Requirement: Identify and pull out each line of the entries in which "true" occurs.

[Opening Records supplied section]

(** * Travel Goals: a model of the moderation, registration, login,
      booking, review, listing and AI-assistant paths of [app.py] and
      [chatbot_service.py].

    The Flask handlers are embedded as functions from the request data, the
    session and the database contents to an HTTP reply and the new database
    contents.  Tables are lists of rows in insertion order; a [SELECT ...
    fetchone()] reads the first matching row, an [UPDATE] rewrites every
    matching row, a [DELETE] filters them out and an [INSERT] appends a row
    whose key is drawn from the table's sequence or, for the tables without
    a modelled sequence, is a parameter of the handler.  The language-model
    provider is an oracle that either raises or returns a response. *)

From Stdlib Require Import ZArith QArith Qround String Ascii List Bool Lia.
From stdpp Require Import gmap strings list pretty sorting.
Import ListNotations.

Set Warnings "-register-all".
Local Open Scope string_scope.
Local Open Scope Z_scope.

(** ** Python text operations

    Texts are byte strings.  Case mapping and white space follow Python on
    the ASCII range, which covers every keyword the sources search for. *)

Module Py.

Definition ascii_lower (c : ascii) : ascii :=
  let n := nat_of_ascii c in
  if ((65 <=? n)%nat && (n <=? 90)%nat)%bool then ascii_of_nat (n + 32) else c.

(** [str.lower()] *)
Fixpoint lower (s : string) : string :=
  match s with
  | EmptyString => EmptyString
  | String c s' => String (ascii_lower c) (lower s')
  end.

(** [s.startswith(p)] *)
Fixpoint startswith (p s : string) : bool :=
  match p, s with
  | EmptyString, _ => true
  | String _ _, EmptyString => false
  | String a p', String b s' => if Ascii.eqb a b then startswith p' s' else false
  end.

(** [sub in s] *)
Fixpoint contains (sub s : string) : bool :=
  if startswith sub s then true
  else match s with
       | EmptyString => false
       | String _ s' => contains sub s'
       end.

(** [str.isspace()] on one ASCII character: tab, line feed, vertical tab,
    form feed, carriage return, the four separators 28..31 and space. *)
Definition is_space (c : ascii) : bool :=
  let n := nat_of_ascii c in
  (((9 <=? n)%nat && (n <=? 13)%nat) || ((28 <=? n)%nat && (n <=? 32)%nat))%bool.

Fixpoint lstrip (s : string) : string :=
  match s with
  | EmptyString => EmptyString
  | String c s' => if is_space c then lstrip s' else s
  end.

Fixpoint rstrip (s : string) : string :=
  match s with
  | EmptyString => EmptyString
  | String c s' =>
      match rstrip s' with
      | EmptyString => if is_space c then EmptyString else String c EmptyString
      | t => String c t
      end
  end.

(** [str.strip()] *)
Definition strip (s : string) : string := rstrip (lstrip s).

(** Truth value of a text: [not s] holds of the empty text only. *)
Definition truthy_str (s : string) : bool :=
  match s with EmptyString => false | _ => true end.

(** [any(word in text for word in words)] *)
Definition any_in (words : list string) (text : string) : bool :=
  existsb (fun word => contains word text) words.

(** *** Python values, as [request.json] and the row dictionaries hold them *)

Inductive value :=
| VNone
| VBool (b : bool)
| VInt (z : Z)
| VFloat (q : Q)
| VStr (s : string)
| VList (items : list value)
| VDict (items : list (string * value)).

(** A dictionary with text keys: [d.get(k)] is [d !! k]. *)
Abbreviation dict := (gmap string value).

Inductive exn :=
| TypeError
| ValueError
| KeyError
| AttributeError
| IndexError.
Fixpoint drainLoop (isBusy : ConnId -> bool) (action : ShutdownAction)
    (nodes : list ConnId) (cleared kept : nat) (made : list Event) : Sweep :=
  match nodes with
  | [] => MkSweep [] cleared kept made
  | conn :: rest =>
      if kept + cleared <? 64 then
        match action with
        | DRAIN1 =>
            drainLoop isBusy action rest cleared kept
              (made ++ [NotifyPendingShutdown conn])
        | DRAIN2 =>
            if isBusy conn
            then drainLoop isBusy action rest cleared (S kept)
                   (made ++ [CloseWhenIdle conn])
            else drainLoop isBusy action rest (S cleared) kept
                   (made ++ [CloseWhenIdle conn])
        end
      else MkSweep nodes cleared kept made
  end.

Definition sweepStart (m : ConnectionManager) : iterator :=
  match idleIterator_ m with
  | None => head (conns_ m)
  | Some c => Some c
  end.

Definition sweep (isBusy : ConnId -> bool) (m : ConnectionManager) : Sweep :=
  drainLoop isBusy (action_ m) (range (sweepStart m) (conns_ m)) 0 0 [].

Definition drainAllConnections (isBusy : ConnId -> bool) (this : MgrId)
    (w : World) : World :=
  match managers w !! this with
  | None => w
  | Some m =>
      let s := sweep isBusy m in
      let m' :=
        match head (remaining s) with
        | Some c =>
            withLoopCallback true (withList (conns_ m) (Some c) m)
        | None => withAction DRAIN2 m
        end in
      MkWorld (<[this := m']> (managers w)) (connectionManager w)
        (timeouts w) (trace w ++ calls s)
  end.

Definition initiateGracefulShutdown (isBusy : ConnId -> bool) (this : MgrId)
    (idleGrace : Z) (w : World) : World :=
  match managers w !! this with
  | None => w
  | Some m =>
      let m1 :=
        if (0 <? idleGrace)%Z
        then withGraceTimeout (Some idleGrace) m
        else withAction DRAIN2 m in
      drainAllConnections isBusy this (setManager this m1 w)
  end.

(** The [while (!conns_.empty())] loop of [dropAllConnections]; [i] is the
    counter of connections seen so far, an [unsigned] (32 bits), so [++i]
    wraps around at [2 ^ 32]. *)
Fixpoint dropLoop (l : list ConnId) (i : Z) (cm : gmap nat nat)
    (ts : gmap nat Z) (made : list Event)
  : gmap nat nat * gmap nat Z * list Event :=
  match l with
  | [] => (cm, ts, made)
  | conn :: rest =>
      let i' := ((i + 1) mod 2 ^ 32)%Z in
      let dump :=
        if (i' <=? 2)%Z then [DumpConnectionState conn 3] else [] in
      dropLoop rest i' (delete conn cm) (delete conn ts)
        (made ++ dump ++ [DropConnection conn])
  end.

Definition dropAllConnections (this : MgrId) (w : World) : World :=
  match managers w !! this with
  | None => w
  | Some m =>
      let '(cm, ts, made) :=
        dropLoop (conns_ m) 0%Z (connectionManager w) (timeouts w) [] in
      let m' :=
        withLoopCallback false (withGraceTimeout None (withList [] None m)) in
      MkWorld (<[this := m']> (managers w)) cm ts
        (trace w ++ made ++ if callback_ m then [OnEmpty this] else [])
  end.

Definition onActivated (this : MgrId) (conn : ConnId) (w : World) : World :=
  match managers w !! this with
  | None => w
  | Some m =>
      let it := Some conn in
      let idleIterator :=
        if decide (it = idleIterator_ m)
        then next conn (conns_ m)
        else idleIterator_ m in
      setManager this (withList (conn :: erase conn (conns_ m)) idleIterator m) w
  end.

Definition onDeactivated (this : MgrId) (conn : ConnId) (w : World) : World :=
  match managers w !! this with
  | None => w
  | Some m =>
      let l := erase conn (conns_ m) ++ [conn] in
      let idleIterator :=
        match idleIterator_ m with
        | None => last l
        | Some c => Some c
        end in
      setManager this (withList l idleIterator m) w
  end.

[Closing Records supplied section]

Solution:
  | EmptyString, _ => true
  if startswith sub s then true
  match s with EmptyString => false | _ => true end.
            withLoopCallback true (withList (conns_ m) (Some c) m)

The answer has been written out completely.